The paka dekha, a ritual in which members of the groom's family come to see the bride, was performed by Rabindranath Tagore’s elder brother Jyotirindranath Tagore, his sisters-in-law Jnanadanandini Devi and Kadambari Devi, and Rabindranath's nephew Surendranath Tagore. Although it is known that Rabindranath accompanied his family members from Jashore to Mrinalini Devi’s house, it is not known whether he participated in the ritual. At the time of marriage she was 9 and Tagore was twenty-two years of age. They married on 24 Agrahayana 1290 in the Bengali calendar which is roughly 9 December 1883 in Gregorian calendar.

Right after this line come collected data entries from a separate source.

(** Two user rows that agree on everything but the score. *)
Definition same_but_score (a b : User) : Prop :=
  u_id a = u_id b /\ username a = username b
  /\ password_hash a = password_hash b /\ is_organizer a = is_organizer b
  /\ u_created_at a = u_created_at b.


(** The submission log and the Progress rows tell the same story. *)
Definition log_inv (db : Db) : Prop :=
  forall u c,
    count_submissions db u c = pair_attempts db u c
    /\ count_correct db u c = (if pair_solved db u c then 1 else 0).

(** A Progress row as [submit_flag] writes it: at least one attempt, a
    solve time exactly when solved, and no lock. *)
Definition progress_well_formed (p : Progress) : Prop :=
  1 <= attempts_count p
  /\ (is_solved p = true -> exists t, solved_at p = Some t)
  /\ (is_solved p = false -> solved_at p = None)
  /\ locked_until p = None.

(** A Submission row that names a stored challenge and whose [is_correct]
    says whether its text, trimmed, is that challenge's flag, trimmed. *)
Definition submission_truthful (db : Db) (s : Submission) : Prop :=
  exists c,
    In c (challenges db) /\ c_id c = s_challenge_id s
    /\ is_correct s = str_eqb (strip (submitted_flag s)) (strip (flag c)).

(** ** [utils.py]: text helpers *)

(** [len(s)]. *)
Definition len (s : str) : Z := Z.of_nat (List.length s).

(** [s[:k]]: a negative [k] counts from the end, and a stop before the start
    gives the empty string. *)
Definition slice_to (s : str) (k : Z) : str :=
  if k <? 0 then firstn (Z.to_nat (Z.max 0 (len s + k))) s
  else firstn (Z.to_nat k) s.

Definition truncate_text (text : str) (max_length : Z) : str :=
  if len text <=? max_length then text
  else slice_to text (max_length - 3) ++ py "...".

(** [sep.join(parts)]. *)
Fixpoint join (sep : str) (parts : list str) : str :=
  match parts with
  | [] => []
  | [p] => p
  | p :: rest => p ++ sep ++ join sep rest
  end.

Definition space : char := 32%N.

(** [f"{s:^15}"]: [s] centred in a field of 15 characters, the odd space
    going to the right; a longer [s] is kept whole. *)
Definition center15 (s : str) : str :=
  let padding := 15 - len s in
  if padding <=? 0 then s
  else
    let left := padding / 2 in
    repeat space (Z.to_nat left) ++ s
    ++ repeat space (Z.to_nat (padding - left)).

(** ANSI colour codes of [Colors]. *)
Definition ESC : str := [27%N].
Definition RED : str := ESC ++ py "[91m".
Definition YELLOW : str := ESC ++ py "[93m".
Definition CYAN : str := ESC ++ py "[96m".
Definition BOLD : str := ESC ++ py "[1m".
Definition END_ : str := ESC ++ py "[0m".

Definition newline : str := [10%N].

(** [print(s)] writes [s] and a newline; the functions below return the
    text they write. *)
Definition print (s : str) : str := s ++ newline.

(** [print_error(text)]; the cross is U+2717. *)
Definition print_error (text : str) : str :=
  print (RED ++ [10007%N; 32%N] ++ text ++ END_).

(** The local [header_line] and [separator] of [print_table_header], and
    [row_line] of [print_table_row]; cells are given by their [str()]. *)
Definition header_line (headers : list str) : str :=
  join (py " | ") (map center15 headers).

Definition separator (headers : list str) : str :=
  repeat 45%N (List.length (header_line headers)).

Definition print_table_header (headers : list str) : str :=
  print (newline ++ BOLD ++ header_line headers ++ END_)
  ++ print (separator headers).

Definition row_line (values : list str) : str :=
  join (py " | ") (map center15 values).

Definition print_table_row (values : list str) : str :=
  print (row_line values).

(** ** [utils.py]: console input

    The keyboard is a list of events, each a line typed or Ctrl+C; [input()]
    consumes one, and raises [EOFError] when none is left.  Standard output
    is the text written so far. *)

Inductive Key := Line (s : str) | KeyboardInterrupt.

Inductive Exn := EOFError | AttributeError.

Inductive Result (A : Type) :=
| Returned (a : A)
| Raised (e : Exn).
Arguments Returned {A} a.
Arguments Raised {A} e.

(** The [input_type] argument: [int], [float], or anything else. *)
Inductive InputType := AsInt | AsFloat | AsStr.

Section Console.

(** Python's [float], [int(s)] and [float(s)] on a string ([None] for
    [ValueError]) and [str.lower], taken as given. *)
Variable Float : Type.
Variable int_of_str : str -> option Z.
Variable float_of_str : str -> option Float.
Variable str_lower : str -> str.

Definition parsed (ty : InputType) : Type :=
  match ty with
  | AsInt => Z
  | AsFloat => Float
  | AsStr => str
  end.

(** [input_type.__name__] in the message for a [ValueError]. *)
Definition type_name (ty : InputType) : str :=
  match ty with
  | AsInt => py "int"
  | AsFloat => py "float"
  | AsStr => py "str"
  end.

Definition is_blank (s : str) : bool :=
  match strip s with
  | [] => true
  | _ => false
  end.

(** The conversion of the line read; [None] stands for [ValueError]. *)
Definition convert (ty : InputType) (user_input : str) : option (parsed ty) :=
  match ty return option (parsed ty) with
  | AsInt => int_of_str user_input
  | AsFloat => float_of_str user_input
  | AsStr => Some (strip user_input)
  end.

(** [get_user_input]: the value returned ([None] after Ctrl+C), the keys
    left and the output.  Every turn of the loop consumes one key. *)
Fixpoint get_user_input (prompt : str) (ty : InputType) (required : bool)
    (keys : list Key) (out : str)
    : Result (option (parsed ty)) * list Key * str :=
  let out1 := out ++ CYAN ++ prompt ++ END_ in
  match keys with
  | [] => (Raised EOFError, [], out1)
  | KeyboardInterrupt :: rest =>
      (Returned None, rest,
       out1 ++ print (newline ++ YELLOW ++ py "Operation cancelled." ++ END_))
  | Line user_input :: rest =>
      if is_blank user_input && required
      then get_user_input prompt ty required rest
             (out1 ++ print_error
                        (py "This field is required. Please try again."))
      else
        match convert ty user_input with
        | Some v => (Returned (Some v), rest, out1)
        | None =>
            get_user_input prompt ty required rest
              (out1 ++ print_error (py "Please enter a valid "
                                    ++ type_name ty ++ py "."))
        end
  end.

(** [confirm_action]: [response.lower()] on the [None] that Ctrl+C yields
    raises [AttributeError]. *)
Definition confirm_action (message : str) (keys : list Key) (out : str)
    : Result bool * list Key * str :=
  match get_user_input (message ++ py " (y/N): ") AsStr false keys out with
  | (Raised e, keys', out') => (Raised e, keys', out')
  | (Returned None, keys', out') => (Raised AttributeError, keys', out')
  | (Returned (Some response), keys', out') =>
      (Returned (str_eqb (str_lower response) (py "y")
                 || str_eqb (str_lower response) (py "yes")),
       keys', out')
  end.

(** [get_menu_choice]: the loop, with a bound on its turns; [int(None)]
    after Ctrl+C raises the [TypeError] that returns [None]. *)
Fixpoint get_menu_choice_loop (turns : nat) (max_options : Z)
    (keys : list Key) (out : str)
    : option (Result (option Z) * list Key * str) :=
  match turns with
  | O => None
  | S turns' =>
      match get_user_input (py "Enter your choice: ") AsStr true keys out with
      | (Raised e, keys', out') => Some (Raised e, keys', out')
      | (Returned None, keys', out') => Some (Returned None, keys', out')
      | (Returned (Some text), keys', out') =>
          match int_of_str text with
          | Some choice =>
              if (1 <=? choice) && (choice <=? max_options)
              then Some (Returned (Some choice), keys', out')
              else get_menu_choice_loop turns' max_options keys'
                     (out' ++ print_error
                                (py "Please enter a number between 1 and "
                                 ++ str_of_int max_options ++ py "."))
          | None =>
              get_menu_choice_loop turns' max_options keys'
                (out' ++ print_error (py "Please enter a valid number."))
          end
      end
  end.

(** Each turn consumes a key, so as many turns as there are keys, and one
    more to meet the end of the input, are enough. *)
Definition get_menu_choice (max_options : Z) (keys : list Key) (out : str)
    : option (Result (option Z) * list Key * str) :=
  get_menu_choice_loop (S (List.length keys)) max_options keys out.

End Console.

(** ** Notions for trimming, decimal numerals and the 64-bit range *)



(** The integer a decimal numeral denotes: ASCII digits, with an optional
    minus sign in front. *)
Definition string_of_str (s : str) : string :=
  string_of_list_ascii (map ascii_of_N s).

Definition decimal_value (s : str) : option Z :=
  if forallb (fun c => c <? 256)%N s
  then option_map Z.of_int (NilZero.int_of_string (string_of_str s))
  else None.

(** The range of an SQLite INTEGER.  Within it the store's arithmetic is
    the arithmetic of [Z]; a sum that leaves it is stored as a REAL. *)
Definition fits_int64 (z : Z) : Prop := - 2 ^ 63 <= z < 2 ^ 63.


Definition scores_fit (db : Db) : Prop :=
  forall u, In u (users db) -> fits_int64 (score u).

(** The integer arguments of a call are ones the binding can pass on. *)
Definition args_fit (op : Op) : Prop :=
  match op with
  | CreateUser _ _ _ _ => True
  | CreateChallenge _ _ _ _ _ points_ max_attempts_ =>
      fits_int64 points_ /\ fits_int64 max_attempts_
  | SubmitFlag _ user_id challenge_id _ =>
      fits_int64 user_id /\ fits_int64 challenge_id
  end.

Section Range.

Variable sha256_hexdigest : str -> str.

(** A run in which every call has arguments in range and leaves every
    score in range, so that no score update overflows. *)
Fixpoint run_fits (db : Db) (ops : list Op) : Prop :=
  match ops with
  | [] => True
  | op :: rest =>
      args_fit op
      /\ scores_fit (run_op sha256_hexdigest db op)
      /\ run_fits (run_op sha256_hexdigest db op) rest
  end.

End Range.

(** [demo_db] after a correct flag was submitted for user id 9, which
    names no stored user. *)
Definition ghost_solved_db : Db :=
  fst (submit_flag t0 demo_db 9 1 (py "flag{test}")).

(** A users table with a tie on the score and a user who has not scored. *)
Definition ranked_db : Db :=
  mkDb [ mkUser 1 (py "ann") (py "h1") 50 false 10%N;
         mkUser 2 (py "bea") (py "h2") 100 false 30%N;
         mkUser 3 (py "cy") (py "h3") 100 false 20%N;
         mkUser 4 (py "dee") (py "h4") 0 false 5%N ]
       [] [] [].

(** * Properties *)

(** ** Strings and row ids *)

Lemma str_eqb_eq (a b : str) : str_eqb a b = true <-> a = b.
Proof.
  revert b; induction a as [|x a IH]; intros [|y b]; simpl;
    try (split; [discriminate | discriminate]); try tauto.
  rewrite andb_true_iff, N.eqb_eq, IH.
  split; [intros [-> ->]; reflexivity | intros H; inversion H; auto].
Qed.

Lemma str_eqb_refl (a : str) : str_eqb a a = true.
Proof. apply str_eqb_eq; reflexivity. Qed.

Lemma str_eqb_neq (a b : str) : str_eqb a b = false <-> a <> b.
Proof.
  rewrite <- str_eqb_eq. destruct (str_eqb a b); split; congruence.
Qed.

Lemma fold_max_ge (l : list Z) (i : Z) : i <= fold_left Z.max l i.
Proof.
  revert i; induction l as [|x l IH]; intros i; simpl; [lia|].
  specialize (IH (Z.max i x)); lia.
Qed.

Lemma fold_max_bound (l : list Z) (i j : Z) :
  In j l -> j <= fold_left Z.max l i.
Proof.
  revert i; induction l as [|x l IH]; intros i; simpl; [tauto|].
  intros [->|Hin]; [|auto].
  pose proof (fold_max_ge l (Z.max i j)); lia.
Qed.

(** The id given to a new row is above every id in use. *)
Lemma next_rowid_above (ids : list Z) (i : Z) : In i ids -> i < next_rowid ids.
Proof.
  destruct ids as [|x r]; simpl; [tauto|].
  intros [->|Hin].
  - pose proof (fold_max_ge r i); lia.
  - pose proof (fold_max_bound r x i Hin); lia.
Qed.

Lemma next_rowid_fresh (ids : list Z) : ~ In (next_rowid ids) ids.
Proof. intros H; apply next_rowid_above in H; lia. Qed.

(** ** Row selection and in-place updates *)

Lemma find_update_where {A : Type} (key where_ : A -> bool) (set : A -> A)
    (rows : list A) :
  (forall r, key (set r) = key r) ->
  find key (update_where where_ set rows)
  = option_map (fun r => if where_ r then set r else r) (find key rows).
Proof.
  intros Hkey; induction rows as [|r rows IH]; simpl; [reflexivity|].
  destruct (where_ r) eqn:Hw.
  - rewrite Hkey. destruct (key r); simpl; [rewrite Hw; reflexivity | exact IH].
  - destruct (key r); simpl; [rewrite Hw; reflexivity | exact IH].
Qed.

Lemma find_app_none {A : Type} (f : A -> bool) (l1 l2 : list A) :
  find f l1 = None -> find f (l1 ++ l2) = find f l2.
Proof.
  induction l1 as [|x l1 IH]; simpl; [reflexivity|].
  destruct (f x); [discriminate | exact IH].
Qed.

Unlike traditional marriage which takes place in the bride's house, Mrinalini Devi married Rabindranath Tagore at the Maharshi Bhavan in the Jorasanko Thakur Bari, in Calcutta (present-day Kolkata) at the wish of Rabindranath's father Devendranath Tagore. The marriage took place according to the rituals of the Brahmo Samaj. As per the customs of the Tagore family, a ceremonial Banarasi shawl was to be draped by the groom. Taking a stroll around the western veranda of the Jorasanko, Tagore arrived at the wedding chamber as if he had travelled a long distance before finally meeting the bride.

After her marriage, Rabindranath gave her the name "Mrinalini". Tagore biographers assume that the name was designed to rhyme with "Nalini", a name he had fondly assigned to Annapurna Turkhad (daughter of Atmaram Pandurang), who was his former love-interest.

Mrinalini Devi was not forced to do the household chores immediately after her marriage. Devendranath admitted her and Hemendranath Tagore's wife Kshinatanu to the Loreto House school to teach them English. He also bought them books, slates and school uniforms. After studying at the school for one year, Rabindranath appointed Pandit Herambachandra Bidyaratna, a home tutor, to teach her Sanskrit. His elder brother Birendranath's son Balendranath taught her English, Bengali and Sanskrit literature. Mark Twain became her favourite author. According to the diary of her younger daughter Mira, one incident is noted as:
A table lamp is burning in the second floor veranda of Shantiniketan. There is an English novel in my mother's hands. She is reading it and translating it to my grandmother.

Mrinalini Devi translated the Shanti Parva of the Mahabharata and Katha Upanishad. The Katha Upanishad is currently kept at the Visva-Bharati University. Besides these, she also participated in the dramas which took place at the Thakur Bari. In the first ever dramatization of Raja o Rani, she acted in the role of Narayani.

In 1902, Rabindranath established Brahmacharya Ashram, a school in Shantiniketan. Mrinalini Devi sold off most of her wedding jewellery to fund this school.

===Children===
On 25 October 1886, Mrinalini Devi gave birth to her first child, a daughter named Madhurilata and nicknamed Bela. In 1888, she gave birth to a son, Rathindranath. In 1891, she gave birth to a daughter, Renuka, and three years later, she gave birth to another daughter, Mira. In 1896, her youngest child Shamindranath was born.

==Death==
By the middle of 1902, Mrinalini Devi became seriously ill. Subsequently, she and Rabindranath moved from Shantiniketan to Calcutta on 12 September. Doctors failed to diagnose her disease and she died the night of 23 November at the age of just 29 years.

==Image==
According to contemporary records, Mrinalini Devi was a woman with great personality.